Trotz Kritik anderer Länder
Tuberkulose, Syphilis, Drogen: Russland ordnet medizinische Untersuchungen für Ausländer an

Russlands Präsident Wladimir Putin hat das Gesetz, das medizinische Untersuchungen für Ausländer vorschreibt, bereits unterzeichnet

© Alexei Nikolsky/Pool Sputnik Kremlin/AP / DPA

In Russland müssen sich die meisten Ausländer, die länger als 90 Tage im Land bleiben, künftig medizinisch untersuchen lassen. Wer beruflich im Land ist, hat sogar noch weniger Zeit.

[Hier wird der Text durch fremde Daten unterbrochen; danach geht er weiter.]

Lemma opcode_name_ok i o s :
  InstructionSet !! i = Some o -> StrToUpper s = op_Name o -> LookUpOpCode s = Some i.
Proof.
  intros Hi Hs.
  assert (forallb (fun i => match InstructionSet !! i with
    | Some o => Nat.leb (length (op_Name o)) MAX_OP_CODE_STRING_LENGTH &&
        bool_decide (fst <$> list_find (fun o' => op_Name o' = op_Name o) InstructionSet = Some i)
    | None => true end) (seq 0 36) = true) as Hc by (vm_compute; reflexivity).
  rewrite forallb_forall in Hc. specialize (Hc i). rewrite Hi in Hc.
  apply lookup_lt_Some in Hi as Hlt. change (length InstructionSet) with 36%nat in Hlt.
  rewrite in_seq in Hc. specialize (Hc ltac:(lia)). apply andb_prop in Hc as [H1 H2].
  apply bool_decide_eq_true in H2. unfold LookUpOpCode. rewrite <- (StrToUpper_length s), Hs, H1. exact H2.
Qed.

(** the assembler reads back the names its disassembler prints: each of the
    256 registers and each of the 36 instructions is found under its name, in
    any mix of cases, and an instruction is also found under its number. *)
Lemma isa_names_roundtrip s :
  (forall r, 0 <= r < 256 -> StrToUpper s = GetRegisterName r -> LookUpRegister s = Some r) /\
  (forall i o, InstructionSet !! i = Some o ->
     (StrToUpper s = op_Name o -> LookUpOpCode s = Some i) /\ find_opcode (op_Number o) = Some o).
Proof.
  split; [intros r; apply register_name_ok|]. intros i o Hi. split; [by apply opcode_name_ok|].
  assert (forallb (fun i => match InstructionSet !! i with
    | Some o => match list_find (fun o' => op_Number o' = op_Number o) InstructionSet with
                | Some (j, _) => Nat.eqb i j | None => false end
    | None => true end) (seq 0 36) = true) as Hc by (vm_compute; reflexivity).
  rewrite forallb_forall in Hc. specialize (Hc i). rewrite Hi in Hc.
  apply lookup_lt_Some in Hi as Hlt. change (length InstructionSet) with 36%nat in Hlt.
  rewrite in_seq in Hc. specialize (Hc ltac:(lia)). unfold find_opcode.
  destruct (list_find _ InstructionSet) as [[j o']|] eqn:E; [|done]. apply Nat.eqb_eq in Hc as ->.
  apply list_find_Some in E as (E & _). simpl. congruence.
Qed.

Lemma isa_names_roundtrip_witness :
  LookUpRegister (txt "evOutCnt") = Some 215 /\ LookUpRegister (txt "lr31") = Some 255 /\
  LookUpOpCode (txt "Movir") = Some 11%nat.
Proof.
  split_and!; [apply (isa_names_roundtrip (txt "evOutCnt"))|apply (isa_names_roundtrip (txt "lr31"))
    |apply (isa_names_roundtrip (txt "Movir")) with (o := Opcode (txt "MOVIR") MOVIR AtRegister AtNothing AtRegister)];
    (reflexivity || lia).
Defined.

(** The emulator has no search for a whole name: [EVINCNT] is taken for [EVIN]. *)
Lemma string_to_reg_prefix :
  StringToReg (GetRegisterName 214) = 213 /\ LookUpRegister (GetRegisterName 214) = Some 214.
Proof. vm_compute. split; reflexivity. Qed.

(** The buffer for a register name has 8 bytes; one name needs 9 with its end. *)
Lemma register_name_overflow : length (GetRegisterName 215) = MAX_REGISTER_STRING_LENGTH.
Proof. reflexivity. Qed.
Lemma emu_command_safe ln lines e :
  estate_ok e -> good_line ln -> emu_next e lines (emu_command ln lines e).
Proof.
  intros He Hg. pose proof He as [Hp Hm Hpc Hi]. destruct e as [i exc p m]. cbn [e_p e_m e_i] in *.
  assert (emu_next (Estate i exc p m) lines (Some (Estate i exc p m, lines, false))) as Hstay
    by (by apply emu_next_same).
  unfold emu_command. pose proof (ps_count _ Hp) as Hc. rewrite (proj2 (Z.leb_gt _ i)) by lia.
  unfold good_line in Hg. destruct (strtoul (tail ln)) as [arg ep]. cbn [fst] in Hg.
  set (c := default 0 (head ln)) in *. destruct (atomhash c); try exact Hstay.
  - (* end of line *)
    destruct (c =? NL); [|exact Hstay]. destruct (exc =? 0).
    + apply emu_next_same; [|done]. split; simpl; try done. destruct (Z.leb_spec (InstructionCount p) (i + 1)); lia.
    + pose proof (emu_exec _ i exc lines 1 p m eq_refl He exc) as H. cbn [exec_steps] in H.
      destruct (exec_step p m) as [[p1 m1]|]; exact H.
  - (* go to an address *)
    destruct (c =? 47); [|exact Hstay]. destruct (negb _); [|exact Hstay]. cbn [andb].
    destruct (in_program p (s32 arg)) eqn:E; [|exact Hstay]. apply in_program_inside in E; [|done].
    apply emu_next_same; [|done]. split; simpl; try done.
    pose proof (ps_load _ Hp). pose proof (ps_fits _ Hp). rewrite s32_id by lia. lia.
  - (* letters *)
    destruct (c =? 120); [by apply (emu_exec _ i exc)|]. destruct (c =? 112).
    { destruct (in_program p (s32 arg)) eqn:E; [|exact Hstay]. apply in_program_inside in E; [|done].
      apply emu_next_same; [|done]. split; simpl; try done. destruct Hm. split; try done. apply s32_range. }
    destruct (Z.eqb_spec c 103) as [Hc3|].
    { specialize (Hg Hc3). unfold EditGlobalReg. destruct (Z.leb_spec GREGS (s32 arg)); [exact Hstay|].
      unfold GREGS in *. apply emu_edit; [done|done|lia|lia|unfold REGS; lia]. }
    destruct (c =? 108); [|exact Hstay]. unfold EditLocalReg, REGS, GREGS.
    destruct (Z.leb_spec 256 (s32 (arg + 224))), (Z.ltb_spec (s32 (arg + 224)) 224); try exact Hstay.
    apply emu_edit; [done|done|lia|lia|unfold REGS; lia].
  - (* . *)
    destruct (exc =? 0); by apply emu_next_same.
Qed.

Lemma emu_loop_safe fuel lines e :
  estate_ok e -> Forall good_line lines ->
  exists e', emu_loop fuel lines e = Some e' /\ estate_ok e' /\ same_layout (e_p e) (e_p e').
Proof.
  revert lines e. induction fuel as [|fuel IH]; intros lines e He Hl; [by exists e|].
  destruct lines as [|ln lines]; [by exists e|]. apply Forall_cons in Hl as [Hln Hl]. cbn [emu_loop].
  destruct (emu_command_safe ln lines e He Hln) as (e1 & l1 & exit & -> & He1 & [L1 C1] & Hsuf).
  cbn [mbind option_bind]. destruct exit; [by exists e1|].
  destruct (IH l1 e1 He1) as (e2 & -> & He2 & [L2 C2]).
  { destruct Hsuf as [k ->]. by apply Forall_app in Hl as [_ Hl]. }
  exists e2. split_and!; [done|done|]. split; congruence.
Qed.

(** C22: whatever is typed at the emulator (a negative [g] command apart), a
    program whose operands and successors are in range never takes it outside
    its arrays: every command is defined, the program counter stays inside the
    program and the registers inside 32 bits, even though WDOG rewrites the
    program. *)
Theorem emulator_safe lines p m :
  program_safe p -> 0 < InstructionCount p -> mstate_ok m -> Forall good_line lines ->
  exists e, Emulate lines p m = Some e /\ mstate_ok (e_m e) /\ pc_inside p (e_m e) /\
    LoadAddress (e_p e) = LoadAddress p /\ InstructionCount (e_p e) = InstructionCount p.
Proof.
  intros Hp Hc Hm Hl. pose proof (ps_load _ Hp). pose proof (ps_fits _ Hp).
  destruct (emu_loop_safe (length lines) lines (Estate 0 0 p (set_Pc (s32 (LoadAddress p)) m)))
    as (e & He & [He1 He2 He3 _] & [Hl1 Hc1]); [|done|].
  - split; simpl; [done|apply set_Pc_ok; [done|apply s32r_s32]| |lia].
    unfold pc_inside. simpl. rewrite s32_id by lia. lia.
  - cbn [e_p] in *. exists e. unfold pc_inside in *. rewrite Hl1, Hc1 in He3. done.
Qed.

(** ** Conditional branches *)

(** The instructions that write [Dest] and set the flags from it. *)
Definition flag_setters : list Z :=
  [MOVV; MOVR; ADDR; SUBR; LORR; ANDR; XORR; LSR; RSR; ADDV; SUBV; LORV; ANDV; XORV; LSV; RSV].

Definition branch_condition (n v : Z) : bool :=
  if n =? BEQ then v =? 0
  else if n =? BNE then negb (v =? 0)
  else if n =? BLT then v <? 0
  else if n =? BGT then 0 <? v
  else if n =? BLE then v <=? 0
  else if n =? BGE then 0 <=? v
  else false.
(* ===== verification/MttAsm.v ===== *)
(** * The MTT assembler ([mttn/tools/asm.c], [asmP.h])

    From the text of a source file to the text of the object file: the
    tokenizer, the symbol table, the expression stacks, the assembly loop, the
    second pass over forward references.  A run ends with a result, by
    [exit(1)] ([Exit]), or in undefined behaviour ([Undef]: an array overrun, a
    division by zero, a shift out of range).  Characters are 0..255, as where
    [char] is unsigned.  What only serves messages (line
    numbers, positions in the file, listings) is left out, except the column,
    which bounds the tokenizer's loop. *)

From stdpp Require Import strings.
From S2P Require Import Prelude MttIsa MttObj.

(** ** Results *)

Inductive result (A : Type) :=
  | Ok (a : A)
  | Exit
  | Undef
  | NoFuel.
Arguments Ok {A} a.
Arguments Exit {A}.
Arguments Undef {A}.
Arguments NoFuel {A}.

#[export] Instance result_ret : MRet result := fun A a => Ok a.
#[export] Instance result_bind : MBind result := fun A B f m =>
  match m with Ok a => f a | Exit => Exit | Undef => Undef | NoFuel => NoFuel end.

(** ** Operators ([asmP.h]) *)

Inductive OprId :=
  | OprNOOP | OprNE | OprEQ | OprGT | OprGE | OprLT | OprLE | OprAS
  | OprPL | OprMI | OprTI | OprDI | OprAND | OprOR | OprXOR
  | OprNOT | OprNEG | OprLSH | OprRSH | OprINC | OprDECR | OprPOP | OprSTM | OprLBL.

Russland hat mit einem international kritisierten Gesetz medizinische Pflichtuntersuchungen für Deutsche und andere Ausländer eingeführt. Diese Regelung trat am Mittwoch in Kraft. Das von Präsident Wladimir Putin unterzeichnete Gesetz schreibt demnach aufwendige medizinische Checks wie eine Blutentnahme, Röntgen-Untersuchungen oder CT-Aufnahmen vor. Die US-Botschaft kritisierte das Gesetz als „fremdenfeindlich“.

Die russische Regierung erschwere damit den Aufenthalt von Ausländern in dem Land, teilte Botschaftssprecher Jeson Reholz bei Twitter mit. Auch die Bundesregierung in Berlin äußerte Bedenken.

Tuberkulose, Drogen und Geschlechtskrankheiten

Die Regelung betrifft Ausländer, die sich länger als 90 Tage in Russland aufhalten. Diejenigen, die beruflich im Land sind, haben dafür nur 30 Tage Zeit. Sie müssen sich etwa auf Tuberkulose, Drogenkonsum, Syphilis und HIV untersuchen lassen. Ausgenommen sind Diplomaten, Kinder unter sechs Jahren und Menschen aus Belarus. Verpflichtend sind demnach auch Fingerabdrücke.

Nach Kritik aus dem Ausland teilte das Gesundheitsministerium in Moskau der Agentur Interfax zufolge mit, die Regelung solle geändert werden. Tests sollten dann ein Jahr gültig sein.